Records from a collection
═══
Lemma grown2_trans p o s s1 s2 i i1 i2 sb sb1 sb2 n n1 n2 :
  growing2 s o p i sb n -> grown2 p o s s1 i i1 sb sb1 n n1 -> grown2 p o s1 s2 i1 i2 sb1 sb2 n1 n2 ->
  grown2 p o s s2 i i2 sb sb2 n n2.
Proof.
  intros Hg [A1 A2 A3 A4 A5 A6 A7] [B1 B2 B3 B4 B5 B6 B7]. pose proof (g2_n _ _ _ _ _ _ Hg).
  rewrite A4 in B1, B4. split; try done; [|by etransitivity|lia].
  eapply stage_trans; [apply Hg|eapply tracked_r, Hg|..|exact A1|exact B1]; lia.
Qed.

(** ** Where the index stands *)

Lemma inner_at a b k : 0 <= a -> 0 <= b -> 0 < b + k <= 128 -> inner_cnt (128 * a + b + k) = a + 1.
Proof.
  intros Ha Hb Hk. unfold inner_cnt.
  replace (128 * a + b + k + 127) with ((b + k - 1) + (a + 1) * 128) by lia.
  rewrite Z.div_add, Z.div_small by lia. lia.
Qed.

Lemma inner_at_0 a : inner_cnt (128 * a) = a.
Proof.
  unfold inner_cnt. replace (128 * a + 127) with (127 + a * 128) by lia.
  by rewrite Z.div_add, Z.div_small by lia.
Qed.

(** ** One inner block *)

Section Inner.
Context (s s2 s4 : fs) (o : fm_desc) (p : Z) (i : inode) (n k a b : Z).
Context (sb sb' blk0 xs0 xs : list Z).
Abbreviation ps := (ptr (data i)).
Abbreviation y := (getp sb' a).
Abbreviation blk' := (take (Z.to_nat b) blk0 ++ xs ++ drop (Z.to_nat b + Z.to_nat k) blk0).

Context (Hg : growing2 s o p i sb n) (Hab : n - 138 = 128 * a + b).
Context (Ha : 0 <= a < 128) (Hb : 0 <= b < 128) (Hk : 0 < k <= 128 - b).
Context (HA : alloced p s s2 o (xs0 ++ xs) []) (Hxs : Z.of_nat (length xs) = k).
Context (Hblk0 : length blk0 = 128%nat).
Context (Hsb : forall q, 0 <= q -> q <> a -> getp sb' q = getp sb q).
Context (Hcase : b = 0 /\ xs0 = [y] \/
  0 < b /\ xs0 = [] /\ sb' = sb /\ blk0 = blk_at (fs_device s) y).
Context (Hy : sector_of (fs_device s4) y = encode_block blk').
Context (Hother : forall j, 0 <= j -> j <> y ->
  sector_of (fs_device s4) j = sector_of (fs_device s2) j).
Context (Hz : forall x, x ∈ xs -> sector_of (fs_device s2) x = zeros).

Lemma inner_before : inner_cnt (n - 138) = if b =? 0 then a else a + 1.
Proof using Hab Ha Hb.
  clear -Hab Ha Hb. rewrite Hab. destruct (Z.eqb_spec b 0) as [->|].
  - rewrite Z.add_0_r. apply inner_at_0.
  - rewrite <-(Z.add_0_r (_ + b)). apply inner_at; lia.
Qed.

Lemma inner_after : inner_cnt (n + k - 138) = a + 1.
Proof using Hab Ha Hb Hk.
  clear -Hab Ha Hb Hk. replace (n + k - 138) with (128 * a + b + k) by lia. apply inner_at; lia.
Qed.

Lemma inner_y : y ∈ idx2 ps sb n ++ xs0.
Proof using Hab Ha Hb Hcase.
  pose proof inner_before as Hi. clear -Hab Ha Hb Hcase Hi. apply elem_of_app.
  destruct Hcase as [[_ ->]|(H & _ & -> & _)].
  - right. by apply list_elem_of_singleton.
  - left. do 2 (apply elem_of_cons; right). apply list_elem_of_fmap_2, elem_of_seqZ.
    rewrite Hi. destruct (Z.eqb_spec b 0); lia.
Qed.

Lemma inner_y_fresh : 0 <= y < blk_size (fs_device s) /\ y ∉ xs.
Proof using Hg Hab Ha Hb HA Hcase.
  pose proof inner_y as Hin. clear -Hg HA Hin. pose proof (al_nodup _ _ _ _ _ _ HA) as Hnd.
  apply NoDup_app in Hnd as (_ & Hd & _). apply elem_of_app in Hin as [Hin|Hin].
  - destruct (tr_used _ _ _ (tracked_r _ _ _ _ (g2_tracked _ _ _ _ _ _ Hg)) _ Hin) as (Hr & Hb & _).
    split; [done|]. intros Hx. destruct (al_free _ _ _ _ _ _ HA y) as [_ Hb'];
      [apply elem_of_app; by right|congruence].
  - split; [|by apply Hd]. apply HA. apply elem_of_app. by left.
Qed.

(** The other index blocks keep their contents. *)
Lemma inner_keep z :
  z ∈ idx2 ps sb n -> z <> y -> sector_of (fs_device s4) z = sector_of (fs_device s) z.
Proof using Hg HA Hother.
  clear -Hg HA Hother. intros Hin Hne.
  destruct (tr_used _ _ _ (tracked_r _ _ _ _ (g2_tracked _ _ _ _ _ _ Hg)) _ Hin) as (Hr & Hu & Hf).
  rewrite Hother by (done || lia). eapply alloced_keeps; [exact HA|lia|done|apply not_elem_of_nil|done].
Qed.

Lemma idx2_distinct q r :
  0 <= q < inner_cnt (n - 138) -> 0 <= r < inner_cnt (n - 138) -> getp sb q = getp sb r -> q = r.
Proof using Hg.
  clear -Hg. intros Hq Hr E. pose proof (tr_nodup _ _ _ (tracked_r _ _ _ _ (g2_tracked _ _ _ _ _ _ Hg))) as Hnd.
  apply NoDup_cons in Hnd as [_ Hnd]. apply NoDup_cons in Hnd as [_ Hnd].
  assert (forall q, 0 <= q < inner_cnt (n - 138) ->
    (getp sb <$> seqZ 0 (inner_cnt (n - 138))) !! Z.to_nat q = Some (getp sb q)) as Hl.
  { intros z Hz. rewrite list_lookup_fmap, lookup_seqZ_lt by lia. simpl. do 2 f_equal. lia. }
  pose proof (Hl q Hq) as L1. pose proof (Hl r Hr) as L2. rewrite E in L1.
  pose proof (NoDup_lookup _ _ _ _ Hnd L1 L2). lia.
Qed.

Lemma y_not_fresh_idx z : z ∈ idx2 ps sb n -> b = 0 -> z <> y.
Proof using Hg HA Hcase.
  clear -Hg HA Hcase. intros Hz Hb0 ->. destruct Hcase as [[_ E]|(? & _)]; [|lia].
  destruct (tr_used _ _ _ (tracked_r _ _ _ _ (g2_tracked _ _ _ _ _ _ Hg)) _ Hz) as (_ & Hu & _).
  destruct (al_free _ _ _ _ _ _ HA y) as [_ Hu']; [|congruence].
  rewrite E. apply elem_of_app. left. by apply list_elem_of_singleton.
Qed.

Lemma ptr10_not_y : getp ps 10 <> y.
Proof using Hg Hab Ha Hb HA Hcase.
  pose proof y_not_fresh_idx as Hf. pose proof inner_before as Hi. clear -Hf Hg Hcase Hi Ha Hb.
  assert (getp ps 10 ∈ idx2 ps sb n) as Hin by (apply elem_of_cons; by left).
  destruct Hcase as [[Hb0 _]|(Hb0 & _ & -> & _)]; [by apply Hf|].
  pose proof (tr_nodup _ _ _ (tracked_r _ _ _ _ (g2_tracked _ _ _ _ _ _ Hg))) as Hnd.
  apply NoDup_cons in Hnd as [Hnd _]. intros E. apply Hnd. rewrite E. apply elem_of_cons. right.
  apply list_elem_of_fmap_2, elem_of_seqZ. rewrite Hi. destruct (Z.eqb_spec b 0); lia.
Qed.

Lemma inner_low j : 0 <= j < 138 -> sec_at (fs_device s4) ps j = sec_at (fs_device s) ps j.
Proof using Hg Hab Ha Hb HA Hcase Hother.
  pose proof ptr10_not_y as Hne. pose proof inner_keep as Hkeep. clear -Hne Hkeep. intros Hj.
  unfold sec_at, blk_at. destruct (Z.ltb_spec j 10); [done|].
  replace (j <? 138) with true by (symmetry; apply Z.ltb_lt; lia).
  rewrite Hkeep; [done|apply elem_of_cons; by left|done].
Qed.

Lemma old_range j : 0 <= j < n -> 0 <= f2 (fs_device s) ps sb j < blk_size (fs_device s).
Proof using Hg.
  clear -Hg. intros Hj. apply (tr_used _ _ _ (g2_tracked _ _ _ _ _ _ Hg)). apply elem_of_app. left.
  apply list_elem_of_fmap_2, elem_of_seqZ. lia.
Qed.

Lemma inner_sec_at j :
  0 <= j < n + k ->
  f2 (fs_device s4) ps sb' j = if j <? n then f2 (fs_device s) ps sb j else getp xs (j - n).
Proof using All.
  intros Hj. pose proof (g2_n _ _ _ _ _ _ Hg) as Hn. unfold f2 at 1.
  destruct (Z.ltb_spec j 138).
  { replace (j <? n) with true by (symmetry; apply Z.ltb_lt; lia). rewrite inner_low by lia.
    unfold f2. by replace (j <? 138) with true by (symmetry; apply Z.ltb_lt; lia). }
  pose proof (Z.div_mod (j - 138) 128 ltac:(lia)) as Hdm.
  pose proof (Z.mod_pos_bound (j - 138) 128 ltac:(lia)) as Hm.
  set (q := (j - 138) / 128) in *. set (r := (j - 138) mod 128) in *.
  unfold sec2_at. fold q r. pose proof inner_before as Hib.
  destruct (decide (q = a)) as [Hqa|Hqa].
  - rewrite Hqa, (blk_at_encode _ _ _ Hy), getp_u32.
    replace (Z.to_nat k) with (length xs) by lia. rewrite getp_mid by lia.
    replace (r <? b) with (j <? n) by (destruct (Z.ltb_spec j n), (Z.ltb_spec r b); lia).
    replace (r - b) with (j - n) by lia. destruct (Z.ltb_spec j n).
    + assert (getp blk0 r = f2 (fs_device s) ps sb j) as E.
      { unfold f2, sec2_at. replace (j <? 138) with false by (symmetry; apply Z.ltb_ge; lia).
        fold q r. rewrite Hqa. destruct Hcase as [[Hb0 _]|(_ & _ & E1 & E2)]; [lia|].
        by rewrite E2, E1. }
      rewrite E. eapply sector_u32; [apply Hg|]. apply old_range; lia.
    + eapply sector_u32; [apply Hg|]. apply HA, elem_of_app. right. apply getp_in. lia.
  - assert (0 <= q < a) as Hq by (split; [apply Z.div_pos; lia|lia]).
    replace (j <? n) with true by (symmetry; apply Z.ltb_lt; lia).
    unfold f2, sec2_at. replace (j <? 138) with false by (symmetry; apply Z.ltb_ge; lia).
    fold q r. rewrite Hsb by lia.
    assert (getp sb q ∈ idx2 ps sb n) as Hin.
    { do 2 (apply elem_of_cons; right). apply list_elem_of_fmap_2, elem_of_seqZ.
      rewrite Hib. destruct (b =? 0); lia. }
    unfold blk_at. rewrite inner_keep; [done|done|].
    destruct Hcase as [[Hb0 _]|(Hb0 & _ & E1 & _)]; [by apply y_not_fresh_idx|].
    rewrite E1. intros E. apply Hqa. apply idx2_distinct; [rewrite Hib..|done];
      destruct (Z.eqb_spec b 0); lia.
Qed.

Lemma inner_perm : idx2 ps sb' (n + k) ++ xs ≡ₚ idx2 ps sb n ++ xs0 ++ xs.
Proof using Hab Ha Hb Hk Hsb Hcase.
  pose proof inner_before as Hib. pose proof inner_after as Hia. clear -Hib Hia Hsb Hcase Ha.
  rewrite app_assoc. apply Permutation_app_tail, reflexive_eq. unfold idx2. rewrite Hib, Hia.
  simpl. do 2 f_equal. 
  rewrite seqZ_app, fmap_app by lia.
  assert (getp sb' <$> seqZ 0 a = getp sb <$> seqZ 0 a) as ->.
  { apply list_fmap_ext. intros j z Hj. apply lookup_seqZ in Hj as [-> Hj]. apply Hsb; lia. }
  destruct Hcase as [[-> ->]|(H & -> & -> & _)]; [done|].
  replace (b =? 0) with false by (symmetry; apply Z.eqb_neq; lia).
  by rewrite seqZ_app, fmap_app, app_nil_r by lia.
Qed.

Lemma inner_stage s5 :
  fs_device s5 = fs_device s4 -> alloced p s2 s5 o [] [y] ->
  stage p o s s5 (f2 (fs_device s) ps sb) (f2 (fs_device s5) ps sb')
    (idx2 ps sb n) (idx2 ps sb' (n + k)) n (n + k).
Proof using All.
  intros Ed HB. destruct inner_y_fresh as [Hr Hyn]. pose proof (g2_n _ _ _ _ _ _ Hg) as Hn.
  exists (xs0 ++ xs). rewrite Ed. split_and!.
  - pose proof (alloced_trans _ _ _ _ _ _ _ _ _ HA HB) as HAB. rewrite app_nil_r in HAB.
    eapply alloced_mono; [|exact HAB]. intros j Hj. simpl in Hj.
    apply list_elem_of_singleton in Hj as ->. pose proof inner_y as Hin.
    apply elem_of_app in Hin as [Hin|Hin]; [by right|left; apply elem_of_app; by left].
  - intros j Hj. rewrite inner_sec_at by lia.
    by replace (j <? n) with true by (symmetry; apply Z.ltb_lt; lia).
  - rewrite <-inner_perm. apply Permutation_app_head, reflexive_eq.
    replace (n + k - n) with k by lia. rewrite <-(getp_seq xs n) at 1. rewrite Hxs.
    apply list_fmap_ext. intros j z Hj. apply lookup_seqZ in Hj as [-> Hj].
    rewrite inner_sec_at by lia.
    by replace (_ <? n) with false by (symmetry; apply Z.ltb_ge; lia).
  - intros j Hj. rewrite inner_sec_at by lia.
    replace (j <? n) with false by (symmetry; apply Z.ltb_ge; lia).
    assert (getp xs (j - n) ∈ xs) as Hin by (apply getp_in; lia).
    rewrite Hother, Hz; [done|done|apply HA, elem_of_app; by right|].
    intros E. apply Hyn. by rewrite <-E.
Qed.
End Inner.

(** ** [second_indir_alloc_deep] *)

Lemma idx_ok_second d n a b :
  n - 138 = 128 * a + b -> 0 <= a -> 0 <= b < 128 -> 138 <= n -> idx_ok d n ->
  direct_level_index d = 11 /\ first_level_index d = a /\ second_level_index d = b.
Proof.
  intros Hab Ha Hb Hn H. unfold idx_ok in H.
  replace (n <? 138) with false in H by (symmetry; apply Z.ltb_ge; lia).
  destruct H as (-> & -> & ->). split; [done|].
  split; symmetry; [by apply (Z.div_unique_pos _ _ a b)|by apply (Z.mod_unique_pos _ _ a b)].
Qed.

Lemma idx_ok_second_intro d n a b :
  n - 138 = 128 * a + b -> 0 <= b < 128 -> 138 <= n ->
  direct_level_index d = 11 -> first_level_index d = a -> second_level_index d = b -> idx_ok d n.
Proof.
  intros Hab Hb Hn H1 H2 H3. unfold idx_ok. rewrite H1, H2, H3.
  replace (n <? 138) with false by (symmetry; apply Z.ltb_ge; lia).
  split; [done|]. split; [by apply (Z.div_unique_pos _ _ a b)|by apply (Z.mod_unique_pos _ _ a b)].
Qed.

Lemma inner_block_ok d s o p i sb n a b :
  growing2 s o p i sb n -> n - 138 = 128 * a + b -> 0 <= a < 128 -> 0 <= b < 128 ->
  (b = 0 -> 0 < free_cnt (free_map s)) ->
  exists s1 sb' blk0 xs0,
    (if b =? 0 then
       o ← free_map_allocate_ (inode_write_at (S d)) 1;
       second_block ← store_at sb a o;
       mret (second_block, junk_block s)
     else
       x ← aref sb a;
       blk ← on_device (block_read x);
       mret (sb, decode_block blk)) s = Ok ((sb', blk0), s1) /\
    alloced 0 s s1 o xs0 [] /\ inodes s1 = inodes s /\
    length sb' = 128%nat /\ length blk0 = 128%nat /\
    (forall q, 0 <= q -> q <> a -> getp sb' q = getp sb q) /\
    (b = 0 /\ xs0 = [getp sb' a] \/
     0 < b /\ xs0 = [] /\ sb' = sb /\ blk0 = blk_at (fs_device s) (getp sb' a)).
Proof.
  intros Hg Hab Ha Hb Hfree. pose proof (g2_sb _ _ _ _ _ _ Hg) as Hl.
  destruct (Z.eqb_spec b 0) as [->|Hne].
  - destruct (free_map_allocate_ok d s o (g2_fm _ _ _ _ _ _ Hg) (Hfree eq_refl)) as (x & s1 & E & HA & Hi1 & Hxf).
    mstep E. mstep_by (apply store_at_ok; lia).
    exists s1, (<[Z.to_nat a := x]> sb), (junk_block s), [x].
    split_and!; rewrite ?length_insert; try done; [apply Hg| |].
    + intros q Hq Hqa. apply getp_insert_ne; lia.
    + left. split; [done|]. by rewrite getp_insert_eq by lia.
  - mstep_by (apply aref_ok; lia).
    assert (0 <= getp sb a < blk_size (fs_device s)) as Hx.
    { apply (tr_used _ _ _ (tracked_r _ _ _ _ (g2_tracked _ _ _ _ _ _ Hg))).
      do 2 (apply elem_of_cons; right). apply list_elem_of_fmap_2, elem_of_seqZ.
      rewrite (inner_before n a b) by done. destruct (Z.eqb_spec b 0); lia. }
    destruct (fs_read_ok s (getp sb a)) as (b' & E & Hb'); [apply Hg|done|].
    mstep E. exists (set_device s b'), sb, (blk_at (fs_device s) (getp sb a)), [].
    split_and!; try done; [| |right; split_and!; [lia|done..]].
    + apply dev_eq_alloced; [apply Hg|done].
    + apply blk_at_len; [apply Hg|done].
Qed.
═══
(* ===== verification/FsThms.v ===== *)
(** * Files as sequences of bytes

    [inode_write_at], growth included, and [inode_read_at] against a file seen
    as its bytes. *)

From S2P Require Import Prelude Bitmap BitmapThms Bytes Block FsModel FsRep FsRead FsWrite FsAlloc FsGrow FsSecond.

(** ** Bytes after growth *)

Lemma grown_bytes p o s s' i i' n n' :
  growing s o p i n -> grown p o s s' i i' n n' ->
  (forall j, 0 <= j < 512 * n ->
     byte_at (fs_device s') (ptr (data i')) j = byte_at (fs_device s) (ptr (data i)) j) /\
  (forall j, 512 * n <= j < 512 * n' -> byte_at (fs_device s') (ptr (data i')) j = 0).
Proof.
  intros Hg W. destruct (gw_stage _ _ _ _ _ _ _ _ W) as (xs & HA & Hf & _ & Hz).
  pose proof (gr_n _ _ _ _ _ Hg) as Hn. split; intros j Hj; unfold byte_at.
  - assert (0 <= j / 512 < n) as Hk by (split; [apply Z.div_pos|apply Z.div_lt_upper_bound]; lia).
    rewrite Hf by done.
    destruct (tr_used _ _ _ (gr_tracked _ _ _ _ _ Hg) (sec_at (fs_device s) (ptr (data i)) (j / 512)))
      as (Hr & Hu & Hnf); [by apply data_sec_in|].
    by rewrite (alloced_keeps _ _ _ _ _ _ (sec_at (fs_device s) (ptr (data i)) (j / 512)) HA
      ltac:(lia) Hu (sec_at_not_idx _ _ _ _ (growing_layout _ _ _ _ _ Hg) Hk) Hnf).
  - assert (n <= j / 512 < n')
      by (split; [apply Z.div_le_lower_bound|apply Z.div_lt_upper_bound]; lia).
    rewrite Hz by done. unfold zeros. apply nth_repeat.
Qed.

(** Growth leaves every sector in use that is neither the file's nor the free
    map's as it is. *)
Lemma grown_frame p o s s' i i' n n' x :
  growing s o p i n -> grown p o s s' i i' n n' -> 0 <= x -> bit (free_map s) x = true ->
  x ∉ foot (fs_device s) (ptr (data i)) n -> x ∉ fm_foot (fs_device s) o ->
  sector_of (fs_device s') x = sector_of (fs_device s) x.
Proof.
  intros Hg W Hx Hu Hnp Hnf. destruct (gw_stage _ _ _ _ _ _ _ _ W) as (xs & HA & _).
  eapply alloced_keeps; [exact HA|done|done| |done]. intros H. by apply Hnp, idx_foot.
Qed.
═══
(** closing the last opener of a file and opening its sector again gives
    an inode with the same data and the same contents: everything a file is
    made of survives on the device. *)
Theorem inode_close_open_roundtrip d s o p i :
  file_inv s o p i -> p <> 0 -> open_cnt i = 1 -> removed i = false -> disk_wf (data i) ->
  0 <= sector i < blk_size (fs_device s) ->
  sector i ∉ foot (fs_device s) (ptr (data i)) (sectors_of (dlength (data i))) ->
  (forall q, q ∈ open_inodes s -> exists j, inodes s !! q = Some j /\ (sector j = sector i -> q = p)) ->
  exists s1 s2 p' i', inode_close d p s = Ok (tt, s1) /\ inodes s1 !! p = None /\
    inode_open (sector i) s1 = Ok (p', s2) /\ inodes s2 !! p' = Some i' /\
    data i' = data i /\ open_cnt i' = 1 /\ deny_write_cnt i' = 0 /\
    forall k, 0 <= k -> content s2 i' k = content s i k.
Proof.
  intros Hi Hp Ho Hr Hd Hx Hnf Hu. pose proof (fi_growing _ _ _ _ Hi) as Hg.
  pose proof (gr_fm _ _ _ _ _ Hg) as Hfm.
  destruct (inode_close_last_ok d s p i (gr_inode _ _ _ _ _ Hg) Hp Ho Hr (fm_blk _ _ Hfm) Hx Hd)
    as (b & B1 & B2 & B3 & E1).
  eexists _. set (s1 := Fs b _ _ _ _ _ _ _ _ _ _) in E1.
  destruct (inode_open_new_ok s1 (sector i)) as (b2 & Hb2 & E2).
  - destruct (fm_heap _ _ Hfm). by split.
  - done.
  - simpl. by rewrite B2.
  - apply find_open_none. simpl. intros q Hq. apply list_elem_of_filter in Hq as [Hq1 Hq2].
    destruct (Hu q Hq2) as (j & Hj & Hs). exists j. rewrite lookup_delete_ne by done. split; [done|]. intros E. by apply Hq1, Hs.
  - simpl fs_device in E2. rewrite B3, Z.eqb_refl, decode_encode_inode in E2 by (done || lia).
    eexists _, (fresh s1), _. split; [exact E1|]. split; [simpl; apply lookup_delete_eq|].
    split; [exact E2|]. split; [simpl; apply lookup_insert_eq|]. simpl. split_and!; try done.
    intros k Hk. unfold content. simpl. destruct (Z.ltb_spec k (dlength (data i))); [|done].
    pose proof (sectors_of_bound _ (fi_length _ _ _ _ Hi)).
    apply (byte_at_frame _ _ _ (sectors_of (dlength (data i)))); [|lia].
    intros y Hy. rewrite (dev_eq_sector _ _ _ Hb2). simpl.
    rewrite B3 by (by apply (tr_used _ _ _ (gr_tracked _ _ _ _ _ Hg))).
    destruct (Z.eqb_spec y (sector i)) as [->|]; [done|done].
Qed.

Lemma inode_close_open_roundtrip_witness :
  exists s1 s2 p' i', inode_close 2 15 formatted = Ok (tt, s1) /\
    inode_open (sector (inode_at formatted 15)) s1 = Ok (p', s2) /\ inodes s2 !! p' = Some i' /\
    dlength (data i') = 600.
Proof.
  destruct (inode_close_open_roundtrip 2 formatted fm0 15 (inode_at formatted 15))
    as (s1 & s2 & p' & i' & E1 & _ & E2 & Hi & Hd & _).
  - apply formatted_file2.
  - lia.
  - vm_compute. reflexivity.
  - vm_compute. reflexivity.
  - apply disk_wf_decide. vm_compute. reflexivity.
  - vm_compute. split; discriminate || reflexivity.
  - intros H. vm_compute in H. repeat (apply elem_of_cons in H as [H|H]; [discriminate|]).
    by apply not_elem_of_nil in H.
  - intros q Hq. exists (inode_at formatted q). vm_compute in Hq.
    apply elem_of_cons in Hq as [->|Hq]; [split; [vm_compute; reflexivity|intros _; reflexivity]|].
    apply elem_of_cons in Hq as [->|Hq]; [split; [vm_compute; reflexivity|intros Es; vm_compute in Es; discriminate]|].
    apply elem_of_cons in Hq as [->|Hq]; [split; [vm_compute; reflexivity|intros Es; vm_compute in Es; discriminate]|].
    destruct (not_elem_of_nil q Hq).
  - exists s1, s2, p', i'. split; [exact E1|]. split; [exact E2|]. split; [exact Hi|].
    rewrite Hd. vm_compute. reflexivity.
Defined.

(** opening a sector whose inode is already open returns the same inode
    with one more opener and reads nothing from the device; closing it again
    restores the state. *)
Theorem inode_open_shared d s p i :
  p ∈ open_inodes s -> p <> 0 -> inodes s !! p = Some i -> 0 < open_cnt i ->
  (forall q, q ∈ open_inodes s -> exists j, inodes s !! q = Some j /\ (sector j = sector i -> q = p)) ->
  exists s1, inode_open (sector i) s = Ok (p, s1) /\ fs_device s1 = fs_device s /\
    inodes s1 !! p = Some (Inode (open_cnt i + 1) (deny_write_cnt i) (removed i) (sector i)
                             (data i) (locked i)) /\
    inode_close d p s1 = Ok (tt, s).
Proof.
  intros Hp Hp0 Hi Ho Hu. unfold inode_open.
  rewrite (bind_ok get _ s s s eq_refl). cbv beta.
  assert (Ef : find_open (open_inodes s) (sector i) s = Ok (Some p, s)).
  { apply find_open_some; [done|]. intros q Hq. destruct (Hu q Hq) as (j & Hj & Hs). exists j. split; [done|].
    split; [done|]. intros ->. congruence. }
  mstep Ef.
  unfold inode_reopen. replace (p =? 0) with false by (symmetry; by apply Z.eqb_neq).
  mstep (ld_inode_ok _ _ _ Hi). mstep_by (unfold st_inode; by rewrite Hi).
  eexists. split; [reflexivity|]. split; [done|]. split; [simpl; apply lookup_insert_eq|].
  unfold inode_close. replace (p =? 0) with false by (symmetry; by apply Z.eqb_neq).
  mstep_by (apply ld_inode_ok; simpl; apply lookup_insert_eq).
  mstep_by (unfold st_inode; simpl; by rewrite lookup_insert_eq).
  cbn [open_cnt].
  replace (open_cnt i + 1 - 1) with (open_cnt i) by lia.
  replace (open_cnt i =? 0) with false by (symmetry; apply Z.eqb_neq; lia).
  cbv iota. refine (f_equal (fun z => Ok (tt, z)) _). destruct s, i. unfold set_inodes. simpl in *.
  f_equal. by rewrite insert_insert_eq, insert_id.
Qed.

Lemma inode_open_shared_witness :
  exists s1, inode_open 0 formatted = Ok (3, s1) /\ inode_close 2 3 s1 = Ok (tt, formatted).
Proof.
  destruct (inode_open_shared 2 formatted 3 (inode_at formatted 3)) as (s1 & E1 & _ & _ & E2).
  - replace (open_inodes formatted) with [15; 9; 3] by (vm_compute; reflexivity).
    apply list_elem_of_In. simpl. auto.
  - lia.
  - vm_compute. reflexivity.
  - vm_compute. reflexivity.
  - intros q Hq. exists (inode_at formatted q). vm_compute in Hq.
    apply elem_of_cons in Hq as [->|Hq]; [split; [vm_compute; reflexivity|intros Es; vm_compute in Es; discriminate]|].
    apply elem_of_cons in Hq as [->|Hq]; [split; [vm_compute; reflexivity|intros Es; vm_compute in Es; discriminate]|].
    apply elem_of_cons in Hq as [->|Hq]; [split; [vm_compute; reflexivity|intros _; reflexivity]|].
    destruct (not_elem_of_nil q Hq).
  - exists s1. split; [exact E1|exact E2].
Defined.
═══
AIM OF THE TASK – Repeat word for word the lines above that run from the line containing "rewrite B3 by" through the line containing "Theorem inode_open_shared d", both ends included, and nothing else.

SOLUTION TO THIS TASK –
    rewrite B3 by (by apply (tr_used _ _ _ (gr_tracked _ _ _ _ _ Hg))).
    destruct (Z.eqb_spec y (sector i)) as [->|]; [done|done].
Qed.

Lemma inode_close_open_roundtrip_witness :
  exists s1 s2 p' i', inode_close 2 15 formatted = Ok (tt, s1) /\
    inode_open (sector (inode_at formatted 15)) s1 = Ok (p', s2) /\ inodes s2 !! p' = Some i' /\
    dlength (data i') = 600.
Proof.
  destruct (inode_close_open_roundtrip 2 formatted fm0 15 (inode_at formatted 15))
    as (s1 & s2 & p' & i' & E1 & _ & E2 & Hi & Hd & _).
  - apply formatted_file2.
  - lia.
  - vm_compute. reflexivity.
  - vm_compute. reflexivity.
  - apply disk_wf_decide. vm_compute. reflexivity.
  - vm_compute. split; discriminate || reflexivity.
  - intros H. vm_compute in H. repeat (apply elem_of_cons in H as [H|H]; [discriminate|]).
    by apply not_elem_of_nil in H.
  - intros q Hq. exists (inode_at formatted q). vm_compute in Hq.
    apply elem_of_cons in Hq as [->|Hq]; [split; [vm_compute; reflexivity|intros _; reflexivity]|].
    apply elem_of_cons in Hq as [->|Hq]; [split; [vm_compute; reflexivity|intros Es; vm_compute in Es; discriminate]|].
    apply elem_of_cons in Hq as [->|Hq]; [split; [vm_compute; reflexivity|intros Es; vm_compute in Es; discriminate]|].
    destruct (not_elem_of_nil q Hq).
  - exists s1, s2, p', i'. split; [exact E1|]. split; [exact E2|]. split; [exact Hi|].
    rewrite Hd. vm_compute. reflexivity.
Defined.

(** opening a sector whose inode is already open returns the same inode
    with one more opener and reads nothing from the device; closing it again
    restores the state. *)
Theorem inode_open_shared d s p i :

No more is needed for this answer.